(222/366) Past Lives
August 9, 2012 – Whenever I see old derelict cars, boats, barns, houses, I wonder who used them, who lived there, what were their stories, what adventures did they have, when did they abandon this once treasured thing, where are they now and why did this get left behind?
I’ve been by here before, about a year ago, and I loved this old derelict boat then too. If it could talk, what would it tell me?
I had a final exam running this morning, so I stuck around long enough to make sure all my students had entered the exam and then I was ‘outta’ there. I didn’t really have any plans, thought I might cross the border and head into the USA. Maybe sop and pickup something at the shipping and receiving company we use in Blaine. The son of friends of ours is getting married next month and they ordered some personalized M&M’s. Who knew you could get personalized M&M’s? Not me!
Since we buy across the line a lot, we’d been asked if we could pick up the candy since shipping directly to Vancouver was prohibitively expensive. I said sure, and ordered a few things from a US online store for our bikes. My order won’t be in until tomorrow, but it was such a perfect day for a long ride today that I figured I’d cross anyway.
But on the way to the border I started thinking about things. Was it really smart to pick up packages of chocolate and then ride all day with them? Probably not the best plan. So I decided to come back down on the weekend with Kirk and the M&Ms could be safely stowed inside his hard panniers rather than my soft, black, hot tail-bag.
And so when I arrived in Blaine, I just kept on going. When I passed through town a man was sitting on a bench, surrounded by collected items, shaking his fist at the air and yelling at no one.
Down through Blaine, out to Drayton Harbour and Semiahmoo Spit. When I was last here, later last fall, I had rolled the odometer over 10,000km. Less than a year later here I am and I just rolled it over 19,000km. I plan on making that an even 20,000km before the weekend is out. Fun, and yesterday I rode the scoot all day to give it a good long run and rolled it over 5,000km.
I took a few new roads rather than the same old route. I went along Semiahmoo parkway for a change – WOW some big homes and lovely golfing greens up there! When I popped out of there I recognized where I was and got back on my known route.
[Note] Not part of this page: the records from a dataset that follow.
(* ===== verification/NirLiveness.v ===== *)
(** * Liveness of SSA values: src/compiler/nir/nir_liveness.c

    The backward data-flow analysis over a worklist of blocks, with bit sets
    indexed by [live_index], and the interference test that uses its result.
    The function's block indices must be valid, as its callers ensure. *)

From stdpp Require Import base list sets numbers.
From Stdlib Require Import ZArith.
From S2P Require Import Prelude Arrays Bitset NirCfg NirImpl NirWorklist.
#[local] Open Scope bool_scope.
#[local] Open Scope Z_scope.
#[local] Open Scope c_scope.

(** ** Live indices *)

Definition live_index_of (impl : nir_function_impl) (d : nat) : Z := default 0 (live_index <$> ssa_defs impl !! d).

(** Definitions made by [ssa_undef] instructions share the index 0. *)
Definition index_ssa_def (i : nir_instr) (d : nat) (st : list nir_ssa_def * Z) : list nir_ssa_def * Z :=
  let (defs, num_ssa_defs) := st in
  if decide (instr_type i = nir_instr_type_ssa_undef) then (alter (fun x => x <| live_index := 0 |>) d defs, num_ssa_defs)
  else (alter (fun x => x <| live_index := num_ssa_defs |>) d defs, u32 (num_ssa_defs + 1)).

(** The definitions of the function, each with its instruction, in the order in
    which they are indexed. *)
Definition instr_defs (i : nir_instr) : list (nir_instr * nat) := pair i <$> nir_foreach_ssa_def i.
Definition block_defs (b : nir_block) : list (nir_instr * nat) := instr_list b ≫= instr_defs.
Definition all_defs (impl : nir_function_impl) : list (nir_instr * nat) := blocks impl ≫= block_defs.

Definition index_ssa_defs (impl : nir_function_impl) : list nir_ssa_def * Z :=
  foldl (fun st x => index_ssa_def x.1 x.2 st) (ssa_defs impl, 1) (all_defs impl).

(** ** Sets of live values *)

Definition set_src_live (impl : nir_function_impl) (s : nir_src) (live : list Z) : list Z :=
  match s with
  | Src_reg _ => live
  | Src_ssa d => if live_index_of impl d =? 0 then live else BITSET_SET live (live_index_of impl d)
  end.

Definition set_ssa_def_dead (impl : nir_function_impl) (d : nat) (live : list Z) : list Z := BITSET_CLEAR live (live_index_of impl d).

(** The phis at the start of a block. *)
Fixpoint leading_phis (l : list nir_instr) : list nir_instr :=
  match l with
  | i :: l => if is_phi i then i :: leading_phis l else []
  | [] => []
  end.

(** Kill the destination of a phi. *)
Definition kill_phi (impl : nir_function_impl) (i : nir_instr) (live : list Z) : outcome (list Z) :=
  match dests i with
  | Dest_ssa d :: _ => Ret (set_ssa_def_dead impl d live)
  | _ => Assert_failed
  end.

(** The source of a phi for the predecessor [pred]: the first in the list. *)
Definition phi_src_of (pred : nat) (i : nir_instr) : option nir_src :=
  snd <$> (snd <$> list_find (fun s => s.1 = pred) (phi_srcs i)).

Definition use_phi (impl : nir_function_impl) (pred : nat) (i : nir_instr) (live : list Z) : list Z :=
  match phi_src_of pred i with Some s => set_src_live impl s live | None => live end.

(** [progress |= live[i] & ~pred->live_out[i]] over all words. *)
Definition new_bits (live live_out : list Z) : Z :=
  foldl Z.lor 0 (zip_with (fun l o => Z.land l (u32 (Z.lnot o))) live live_out).

Definition propagate_across_edge (pred succ : nat) (impl : nir_function_impl) : outcome (bool * nir_function_impl) :=
  let! s := deref impl succ in
  let phis := leading_phis (instr_list s) in
  let! live := for_each (kill_phi impl) phis (live_in s) in
  let live := foldl (fun live i => use_phi impl pred i live) live phis in
  let! p := deref impl pred in
  let progress := new_bits live (live_out p) in
  Ret (negb (progress =? 0), set_block pred (fun blk => blk <| live_out := zip_with Z.lor (live_out blk) live |>) impl).

(** ** The analysis *)

(** The instructions in reverse order up to the first phi. *)
Fixpoint before_phi (l : list nir_instr) : list nir_instr :=
  match l with
  | i :: l => if is_phi i then [] else i :: before_phi l
  | [] => []
  end.

Definition live_before (impl : nir_function_impl) (i : nir_instr) (live : list Z) : list Z :=
  let live := foldl (fun live d => set_ssa_def_dead impl d live) live (nir_foreach_ssa_def i) in
  foldl (fun live s => set_src_live impl s live) live (nir_foreach_src i).

(** The values live at the start of a block, from those live at its end. *)
Definition block_live_in (impl : nir_function_impl) (blk : nir_block) : list Z :=
  let live := match condition blk with Some s => set_src_live impl s (live_out blk) | None => live_out blk end in
  foldl (fun live i => live_before impl i live) live (before_phi (reverse (instr_list blk))).

Definition visit_pred (b pred : nat) (st : nir_function_impl * nir_block_worklist) : outcome (nir_function_impl * nir_block_worklist) :=
  let (impl, w) := st in
  let! (progress, impl) := propagate_across_edge pred b impl in
  if (progress : bool) then
    let! w := nir_block_worklist_push_tail pred w in
    Ret (impl, w)
  else Ret (impl, w).

(** One round of the worklist loop. *)
Definition visit_block (st : nir_function_impl * nir_block_worklist) : outcome (nir_function_impl * nir_block_worklist) :=
  let (impl, w) := st in
  let! (b, w) := nir_block_worklist_pop_head w in
  let! blk := deref impl b in
  let impl := set_block b (fun blk => blk <| live_in := block_live_in impl blk |>) impl in
  for_each (visit_pred b) (predecessors blk) (impl, w).

Fixpoint liveness_loop (fuel : nat) (st : nir_function_impl * nir_block_worklist) : outcome nir_function_impl :=
  if nir_block_worklist_is_empty (snd st) then Ret (fst st) else
  match fuel with
  | O => Out_of_fuel
  | S fuel => let! st := visit_block st in liveness_loop fuel st
  end.

Definition init_liveness_block (num_ssa_defs : Z) (b : nat) (st : nir_function_impl * nir_block_worklist)
    : outcome (nir_function_impl * nir_block_worklist) :=
  let (impl, w) := st in
  let impl := set_block b (fun blk => blk <| live_in := bitset_zero num_ssa_defs |> <| live_out := bitset_zero num_ssa_defs |>) impl in
  let! w := nir_block_worklist_push_head b w in
  Ret (impl, w).

(** Every round but those of the first pass follows the growth of a live-out
    set by one bit. *)
Definition liveness_fuel (impl : nir_function_impl) (num_ssa_defs : Z) : nat :=
  let n := length (blocks impl) in (n * Z.to_nat (BITSET_WORDBITS * BITSET_WORDS num_ssa_defs) + n)%nat.

Definition nir_live_ssa_defs_impl (impl : nir_function_impl) : outcome nir_function_impl :=
  let (defs, num_ssa_defs) := index_ssa_defs impl in
  let impl := impl <| ssa_defs := defs |> in
  let w := nir_block_worklist_init (num_blocks impl) in
  let! st := nir_foreach_block (init_liveness_block num_ssa_defs) (length (blocks impl)) (impl, w) in
  liveness_loop (liveness_fuel impl num_ssa_defs) st.

(** ** Interference *)

Definition src_uses_def (d : nat) (s : nir_src) : bool := match s with Src_ssa d' => bool_decide (d' = d) | Src_reg _ => false end.

(** The instructions after the one at position [pos]. *)
Definition search_for_use_after_instr (blk : nir_block) (pos : nat) (d : nat) : bool :=
  existsb (fun i => existsb (src_uses_def d) (nir_foreach_src i)) (drop (S pos) (instr_list blk)).

Definition def_at (impl : nir_function_impl) (d : nat) : outcome nir_ssa_def :=
  match ssa_defs impl !! d with Some x => Ret x | None => Assert_failed end.

Definition nir_ssa_def_is_live_at (impl : nir_function_impl) (d : nat) (instr : nat * nat) : outcome bool :=
  let! def := def_at impl d in
  let! blk := deref impl (fst instr) in
  if BITSET_TEST (live_out blk) (live_index def) then Ret true
  else if BITSET_TEST (live_in blk) (live_index def) || bool_decide (fst (parent_instr def) = fst instr)
  then Ret (search_for_use_after_instr blk (snd instr) d)
  else Ret false.

Definition nir_ssa_defs_interfere (impl : nir_function_impl) (a b : nat) : outcome bool :=
  let! da := def_at impl a in
  let! db := def_at impl b in
  if bool_decide (parent_instr da = parent_instr db) then Ret true
  else if (live_index da =? 0) || (live_index db =? 0) then Ret false
  else if live_index da <? live_index db then nir_ssa_def_is_live_at impl a (parent_instr db)
  else nir_ssa_def_is_live_at impl b (parent_instr da).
I took another detour near Birch Bay and popped out in the middle of town instead of coming in from the South. Several teenage boys were sitting on a log at the side of the beach as I passed. One made a motion in the air, he was looking for me to pop a wheelie. No likely, the only way that would happen would be a complete and utter accident on my part. But I pulled the clutch in and revved the motor as I went by, it seemed to make him happy.
Birch Bay State Park was busier than the last time I was through, but still relatively quiet for such a lovely spot. I headed down through the Lummi Reserve and stopped for a rest to enjoy the view across the bay, and to watch some fishermen pulling in their net. Another rider went by and waved at me as I stood there.
I continued down along the coast and down through Bellingham. I made my way down to the harbour and past the marina. Wonder if there are any boats we might be interested in there…? I took the corner and made my way through Fairhaven and onto Chuckanut Drive, and was lucky to not have a string of slow drivers in front of me. For a change it was an almost clear road ahead. I did catch up to a driver that epitomized every reason that I stay away from the centre line when I ride along semi-blind corners. The driver had no respect for the double yellow line and repeatedly used the entire roadway on blind corners. It was frightening. At the end of the Drive I pulled off for a drink of water and to send a text to Kirk so he’d know where I was. I was hungry, and there isn’t a convenience store anywhere nearby, so I was forced to pull out my emergency ration. I bought a Power Bar several months ago on a ride, and it has moved from bag to bag, ride to ride. Over time it has melted, flattened, and reshaped itself into something that no longer resembles a Power Bar. I wasn’t really sure what I’d find inside that wrapper. Turns out it was something along the lines of peanut butter shoe leather, but it was tasty and full of needed calories, and so I found it pretty enjoyable.
I hadn’t though my way past Chuckanut, but it also wasn’t the first time I’d been down this way, far from it. I thought maybe I’d ride to Whidbey Island, but as I made my way out onto the flats below, the winds were strong and, knowing that the road to Anacortes isn’t really nice to begin with, let alone with a heavy wind added to the always heavy traffic, I figured I’d ride to Edison, along the roads until I hit the road to Anacortes, and then go the opposite direction, wherever that would take me. My choices were La Conner, Mount Vernon, or Burlington. I chose Mount Vernon since I hadn’t taken that road before. As I rode along through the farm lands and the wind swept across the fields I enjoyed the pleasures that the two brought. Winds provide the lift and support needed by several different species of raptors for hovering, and the fields provide ample hunting grounds. At one point I looked to my left and realize a bald eagle was pacing me about 100 feet off and barely above me. It eventually veered off and headed inland.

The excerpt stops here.